Another effective way to build credibility is by highlighting any media or press coverage that you’ve received. Take a look at Cameron Herold’s website. His headline is a quote from Forbes, which conveys Herold’s credibility in a humble yet highly effective fashion, followed by key media logos of where Herold has been featured. This personal brand website component adds social proof, attracts media attention and enables people to request to interview you or bring you onto their platforms. 

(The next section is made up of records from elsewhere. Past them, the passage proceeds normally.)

Example Sprintf_nil_example :
  Sprintf "Signature %s, %s = %s" [ArgE None; ArgS "a"; ArgS "b"]
  = "Signature %!s(<nil>), a = b".
Proof. reflexivity. Qed.

Example ancestors_example : ancestors "/srv/lmdq/hub" = [""; "/srv"; "/srv/lmdq"].
Proof. reflexivity. Qed.

Example parent_example : parent "base/lmdqdata_7" = Some "base" ∧ parent "lmdqdata" = None.
Proof. split; reflexivity. Qed.

Example strings_Split_example :
  strings_Split "a::u::h;;b::v::k" ";;" = ["a::u::h"; "b::v::k"]
  ∧ strings_Split "a::u::h" "::" = ["a"; "u"; "h"]
  ∧ strings_Split "" ";;" = [""].
Proof. repeat split; reflexivity. Qed.

Example sha1_abc :
  hex_EncodeToString (SHA1.sum "abc") = "a9993e364706816aba3e25717850c26c9cd0d89d".
Proof. vm_compute. reflexivity. Qed.

Example sha1_empty :
  hex_EncodeToString (SHA1.sum "") = "da39a3ee5e6b4b0d3255bfef95601890afd80709".
Proof. vm_compute. reflexivity. Qed.

Example sha1_two_blocks :
  hex_EncodeToString
    (SHA1.sum "abcdbcdecdefdefgefghfghighijhijkijkljklmklmnlmnomnopnopq")
  = "84983e441c3bd26ebaae4aa1f95129e5e54670f1".
Proof. vm_compute. reflexivity. Qed.

(** The tests of the repository, on the miniature engine: a document cut
    short, the wrong schema, a digest that does not match, a valid
    document. *)
Example TestValidateMetadataNotValidDocument :
  (validateMetadata truncated_xml mini_schema "certA" world0).1
  = Val (Some (ErrorString "Document validation error -1")).
Proof. vm_compute. reflexivity. Qed.

Example TestValidateMetadataWrongSchema :
  (validateMetadata hub_xml "saml-schema-protocol-2.0.xsd" "certA" world0).1
  = Val (Some (ErrorString "Document validation error 1845")).
Proof. vm_compute. reflexivity. Qed.

Example TestValidateMetadataWrongDigest :
  option_map Error
    match (validateMetadata tampered_xml mini_schema "certA" world0).1 with
    | Val err => err
    | Exit _ => None
    end
  = Some "Signature check failed. Signature digest mismatch, certA = certA".
Proof. vm_compute. reflexivity. Qed.

Example TestValidateMetadata :
  (validateMetadata hub_xml mini_schema "certA" world0).1 = Val None.
Proof. vm_compute. reflexivity. Qed.

(** A whole run: the feed is indexed, the discovery file written, the link
    made. *)
Example main_run :
  (main env1 world0).1 = Val tt
  ∧ fs (after (main env1) world0) !! live_link = Some (Symlink folder1)
  ∧ fs (after (main env1) world0)
      !! (folder1 +:+ "/discofeed/wayf-interfed.discofeed.jsgz") = Some (File "disco")
  ∧ last (trace (after (main env1) world0)) = Some (C_RemoveAll "").
Proof. repeat split; vm_compute; reflexivity. Qed.

(** ** Path names *)

Section Paths.
Implicit Types (a b d p r : string).

Lemma append_cons c a b : String c a +:+ b = String c (a +:+ b).
Proof. reflexivity. Qed.

Lemma append_empty_l a : "" +:+ a = a.
Proof. reflexivity. Qed.

Lemma append_empty_r a : a +:+ "" = a.
Proof. induction a as [|c a IH]; [done|]. rewrite append_cons. congruence. Qed.

Lemma append_assoc a b r : (a +:+ b) +:+ r = a +:+ (b +:+ r).
Proof. induction a as [|c a IH]; [done|]. rewrite !append_cons. congruence. Qed.

Lemma append_inv_head a b r : a +:+ b = a +:+ r → b = r.
Proof. apply (inj (String.app a)). Qed.

Lemma append_not_self a c r : a +:+ String c r ≠ a.
Proof.
  induction a as [|x a IH]; [done|]. rewrite append_cons. intros [= H]. auto.
Qed.

(** The directory a path is built in is above it. *)
Lemma ancestors_build d r : d ∈ ancestors (d +:+ "/" +:+ r).
Proof.
  induction d as [|c d IH].
  - apply list_elem_of_here.
  - rewrite append_cons. simpl. apply elem_of_app. right.
    apply (list_elem_of_fmap_2 (String c)), IH.
Qed.

Lemma ancestors_spec d p : d ∈ ancestors p ↔ ∃ r, p = d +:+ "/" +:+ r.
Proof.
  split.
  - revert d. induction p as [|c p IH]; intros d; simpl.
    + intros H. by apply elem_of_nil in H.
    + rewrite elem_of_app. intros [H|H].
      * destruct (Ascii.eqb_spec c "/") as [->|]; [|by apply elem_of_nil in H].
        apply list_elem_of_singleton in H as ->. by exists p.
      * apply list_elem_of_fmap in H as (d' & -> & H).
        destruct (IH _ H) as [r ->]. by exists r.
  - intros [r ->]. apply ancestors_build.
Qed.

Lemma ancestors_trans a b p : a ∈ ancestors b → b ∈ ancestors p → a ∈ ancestors p.
Proof.
  rewrite !ancestors_spec. intros [r1 ->] [r2 ->].
  exists (r1 +:+ "/" +:+ r2). by rewrite !append_assoc.
Qed.

Lemma ancestors_irrefl p : p ∉ ancestors p.
Proof.
  rewrite ancestors_spec. intros [r H]. symmetry in H.
  by apply append_not_self in H.
Qed.

Lemma under_build d r : under d (d +:+ "/" +:+ r).
Proof. right. apply ancestors_build. Qed.

Lemma under_trans a b p : under a b → under b p → under a p.
Proof.
  intros [->|H1] [->|H2]; unfold under; eauto using ancestors_trans.
Qed.

Lemma Sprintf_path a b : Sprintf "%s/%s" [ArgS a; ArgS b] = a +:+ "/" +:+ b.
Proof. cbn. by rewrite append_empty_r. Qed.

Lemma Sprintf_sha1_path a b :
  Sprintf "%s/{sha1}%s" [ArgS a; ArgS b] = a +:+ "/" +:+ "{sha1}" +:+ b.
Proof. cbn. by rewrite append_empty_r. Qed.

Lemma Sprintf_folder a b z :
  Sprintf "%s/%s%d" [ArgS a; ArgS b; ArgD z] = a +:+ "/" +:+ b +:+ Z_to_string z.
Proof. cbn. by rewrite append_empty_r. Qed.

End Paths.

(** ** Running a computation *)

Section Monad.
Context {A B : Type}.
Implicit Types (m : M A) (k : A → M B) (w : World).

Lemma bind_Val m k w a w1 : m w = (Val a, w1) → bind m k w = k a w1.
Proof. intros H. unfold bind. by rewrite H. Qed.

Lemma bind_Exit m k w msg w1 : m w = (Exit msg, w1) → bind m k w = (Exit msg, w1).
Proof. intros H. unfold bind. by rewrite H. Qed.

Lemma triple_ret (I : World → Prop) (a : A) (Q : A → Prop) : Q a → triple I (ret a) Q.
Proof. intros HQ w HI. simpl. auto. Qed.

Lemma triple_bind (I : World → Prop) m k (Q : A → Prop) (R : B → Prop) :
  triple I m Q → (∀ a, Q a → triple I (k a) R) → triple I (bind m k) R.
Proof.
  intros Hm Hk w HI. unfold bind. specialize (Hm w HI).
  destruct (m w) as [[a|msg] w1]; [|done].
  destruct Hm as [HI1 HQ]. apply (Hk a HQ w1 HI1).
Qed.

Lemma triple_weaken (I : World → Prop) m (Q Q' : A → Prop) :
  triple I m Q → (∀ a, Q a → Q' a) → triple I m Q'.
Proof.
  intros Hm HQ w HI. specialize (Hm w HI).
  destruct (m w) as [[a|msg] w1]; [|done]. destruct Hm. auto.
Qed.

Lemma triple_Fatalf (I : World → Prop) format args (Q : A → Prop) :
  triple I (log_Fatalf format args) Q.
Proof. intros w HI. done. Qed.

End Monad.

Lemma triple_seq {A B} (I : World → Prop) (m : M A) (k : M B) (Q : A → Prop) (R : B → Prop) :
  triple I m Q → triple I k R → triple I (bind m (λ _, k)) R.
Proof. intros Hm Hk. eapply triple_bind; eauto. Qed.

Lemma triple_range {A} (I : World → Prop) (body : A → M unit) l :
  (∀ x, x ∈ l → triple I (body x) (λ _, True)) → triple I (range body l) (λ _, True).
Proof.
  induction l as [|x l IH]; intros Hb; simpl.
  - by apply triple_ret.
  - eapply triple_seq.
    + apply Hb, list_elem_of_here.
    + apply IH. intros y Hy. apply Hb. by apply list_elem_of_further.
Qed.

Lemma triple_range_err {A} (I : World → Prop) (body : A → M error) l :
  (∀ x, x ∈ l → triple I (body x) (λ _, True)) → triple I (range_err body l) (λ _, True).
Proof.
  induction l as [|x l IH]; intros Hb; simpl.
  - by apply triple_ret.
  - eapply triple_bind.
    + apply Hb, list_elem_of_here.
    + intros [e|] _; [by apply triple_ret|].
      apply IH. intros y Hy. apply Hb. by apply list_elem_of_further.
Qed.


Lemma bind_gosaml_call {A B} fn (a : A) (k : A → M B) w :
  bind (gosaml_call fn a) k w = k a (mkWorld (fs w) (trace w ++ [C_Gosaml fn])).
Proof. reflexivity. Qed.

(** ** Building a snapshot leaves everything else alone *)

Lemma chase_not_link n m p : (∀ t, m !! p ≠ Some (Symlink t)) → chase n m p = Some p.
Proof.
  intros H. destruct n; simpl; destruct (m !! p) as [[]|] eqn:E; try done;
    by destruct (H target).
Qed.

Lemma quiet_since_refl tr : quiet_since tr tr.
Proof. exists []. by rewrite app_nil_r. Qed.

Lemma quiet_since_snoc tr0 tr c :
  quiet_since tr0 tr → promotion_call c = false → quiet_since tr0 (tr ++ [c]).
Proof.
  intros (calls & -> & H) Hc. exists (calls ++ [c]). split.
  - by rewrite app_assoc.
  - apply Forall_app. split; [done|]. by constructor.
Qed.

Lemma building_insert m0 folder m q v :
  building m0 folder m → under folder q → (∀ t, v ≠ Symlink t) →
  m !! q ≠ Some Dir → building m0 folder (<[q := v]> m).
Proof.
  intros [Hd Hf Hl] Hq Hv Hn. split.
  - rewrite lookup_insert_ne; [done|]. intros ->. by rewrite Hd in Hn.
  - intros k Hk. rewrite lookup_insert_ne; [by apply Hf|]. by intros ->.
  - intros k t Hk. destruct (decide (q = k)) as [->|Hne].
    + rewrite lookup_insert_eq. intros [= ->]. by eapply Hv.
    + rewrite lookup_insert_ne; [|done]. by apply Hl.
Qed.

Section Building.
Context (env : Env) {engine : Gosaml}.
Context (m0 : gmap string node) (tr0 : list call) (folder : string).

Local Abbreviation I := (Building m0 tr0 folder).

Lemma triple_syscall {A} (c : call) (failed : goerror → A)
    (run : gmap string node → A * gmap string node) (Q : A → Prop) :
  promotion_call c = false →
  (∀ e, Q (failed e)) →
  (∀ m, building m0 folder m → building m0 folder (run m).2 ∧ Q (run m).1) →
  triple I (syscall env c failed run) Q.
Proof.
  intros Hc Hf Hr w [Hb Hq]. unfold syscall.
  destruct (fault env (trace w) c) as [e|].
  - split; [|done]. split; [done|]. by apply quiet_since_snoc.
  - destruct (Hr _ Hb) as [Hb' HQ]. destruct (run (fs w)) as [a m'].
    split; [|done]. split; [done|]. by apply quiet_since_snoc.
Qed.

Lemma triple_log {A} (c : call) (a : World → A) (Q : A → Prop) :
  promotion_call c = false → (∀ w, Q (a w)) →
  triple I (λ w, (Val (a w), mkWorld (fs w) (trace w ++ [c]))) Q.
Proof.
  intros Hc HQ w [Hb Hq]. split; [|done]. split; [done|]. by apply quiet_since_snoc.
Qed.

Lemma triple_os_Mkdir name :
  under folder name → triple I (os_Mkdir env name) (λ _, True).
Proof.
  intros Hu. apply triple_syscall; [done..|]. intros m Hb.
  destruct (m !! name) eqn:E; [done|].
  destruct (_ && _); [|done]. split; [|done].
  apply building_insert; [done..|]. by rewrite E.
Qed.

Lemma triple_os_Create name :
  under folder name →
  triple I (os_Create env name) (λ r, ∀ f, r.1 = Some f → f = name).
Proof.
  intros Hu. apply triple_syscall; [done..|]. intros m Hb.
  rewrite chase_not_link; [|intros t; by apply (building_nolink _ _ _ Hb)].
  destruct (m !! name) as [[]|] eqn:E; try done.
  - destruct (_ && _); [|done]. split; [|by intros ? [= <-]].
    apply building_insert; [done..|]. by rewrite E.
  - by destruct (building_nolink _ _ _ Hb name target Hu).
  - destruct (_ && _); [|done]. split; [|by intros ? [= <-]].
    apply building_insert; [done..|]. by rewrite E.
Qed.

Lemma triple_fd_Write fd b :
  (∀ f, fd = Some f → under folder f) → triple I (fd_Write env fd b) (λ _, True).
Proof.
  intros Hu. destruct fd as [f|]; simpl; [|by apply triple_ret].
  apply triple_syscall; [done..|]. intros m Hb.
  destruct (m !! f) as [[]|] eqn:E; try done. split; [|done].
  apply building_insert; [done| by apply Hu |done|]. by rewrite E.
Qed.

Lemma triple_defer_Close {A} fd (body : M A) (Q : A → Prop) :
  triple I body Q → triple I (defer_Close fd body) Q.
Proof.
  intros Hb. unfold defer_Close. eapply triple_bind; [done|]. intros a Ha.
  destruct fd as [f|]; [|by apply triple_ret].
  eapply triple_seq; [|by apply triple_ret].
  by apply (triple_log _ (λ _, tt) (λ _, True)).
Qed.

Lemma triple_gosaml_call {A} fn (a : A) (Q : A → Prop) :
  Q a → triple I (gosaml_call fn a) Q.
Proof. intros. by apply (triple_log _ (λ _, a)). Qed.

Lemma triple_fetchData url : triple I (fetchData env url) (λ _, True).
Proof.
  unfold fetchData. eapply triple_bind.
  - by apply (triple_log _ (λ w, http_Get env (trace w) url) (λ _, True)).
  - intros [e|code body readerr] _; [by apply triple_ret|].
    destruct (bool_decide _); by apply triple_ret.
Qed.

Lemma triple_validateMetadata metadata schemapath hash :
  triple I (validateMetadata metadata schemapath hash) (λ _, True).
Proof.
  unfold validateMetadata.
  eapply triple_bind; [by apply (triple_gosaml_call _ _ (λ _, True))|]. intros dom _.
  eapply triple_bind; [by apply (triple_gosaml_call _ _ (λ _, True))|]. intros [e|] _;
    [by apply triple_ret|].
  eapply triple_bind; [by apply (triple_gosaml_call _ _ (λ _, True))|].
  intros [|c [|]] _; try by apply triple_ret.
  eapply triple_bind; [by apply (triple_gosaml_call _ _ (λ _, True))|]. intros content _.
  eapply triple_bind; [by apply (triple_gosaml_call _ _ (λ _, True))|].
  intros [[keyname key] [e|]] _; [by apply triple_ret|].
  eapply triple_bind; [by apply (triple_gosaml_call _ _ (λ _, True))|]. intros ok _.
  destruct (_ || _); by apply triple_ret.
Qed.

Media + Press: https://www.cameronherold.com/media/

 

Lesson 7: Speaking

Whether you're an executive or an entrepreneur, your personal brand influences your company. Being on more stages, even if those are virtual stages like podcasts, will impact your business positively and most likely will be fulfilling for you. Speaking is a combination of credibility and content. Let’s look at Cameron Herold again, as public speaking is a core element of his career. 

The structure of this page includes a headline that sells the benefits of you speaking, an opportunity to book you, and clips of your past talks. You’ll also want to include testimonials from people who have heard you speak or hosted you at their event, and your speaker biography.  This bio credentials you in a dynamic way - similar to how you would be introduced on stage — and teases topics that you would commonly speak about.

Speaking: https://www.cameronherold.com/speaker/

 

Lesson 8: Content

Content is king, and Kozlov uses my website as a compelling example of how to combine credibility and content. When you scroll through my site, you’ll see a quote from Tony Robbins, testimonials from clients, information about my podcast with Dan Sullivan, a mini-bio, a link to my blog, a free informational video and a clear call to action to work with me. All of these elements provide value, build credibility and establish trust with potential clients. 

Content: Http://MikeKoenigs.com

 

Lesson 9: Calls To Action

How do you monetize your brand with success? Calls to action fall into two primary categories of calls to capture and convert

You capture a lead, or bring someone into your world (typically by enticing them to give you their email address in exchange for free, valuable content), or you convert them when they buy one of your products or agree to get on a call with you to do business. 

Kathrin Zenkina is a great example of effective calls to action. She has built a huge business empowering young women to manifest their dreams and create financial freedom. At the top of her website, there's a free quiz and an offer for free journal prompts, both of which capture leads in the form of email addresses. There’s also an opportunity to get to know Zenkina and join her community. If you end up taking any of these actions, it’s more than likely you’ll end up purchasing at some point.

 

Calls to Action: https://manifestationbabe.com/

 

Lesson 10: Fun and Functional Footer

A Fun and Functional Footer is focused on connection, community and conversion. So many websites view the footer as a throwaway and don’t make it very intentional. What if, instead, you focused on connection, community and conversion? After all, many website visitors scroll to the bottom of a website on nearly every page of your site; it’s worth taking the time to make your footer spectacular. 

In Kozlov’s opinion, the header and footer are the most important areas of your site. 

Dr. Venus’s footer hits all the points. She features great photos, allowing people to connect with her, join her community, stay connected through her social media platforms and hire her. Intentional connection, community and conversion. 

 

 

Footer Fun + Function: https://venusopal.com/

 

Lesson 11: Creative Canvas

Ultimately, consider your personal branding website as a creative canvas for your own expression. It’s your opportunity to fully express your essence and have fun - and it works so much better than if you try to fit yourself into a box and mimic other popular sites. Use these sites for structure, inspiration and examples of what’s possible for your own authentic expression!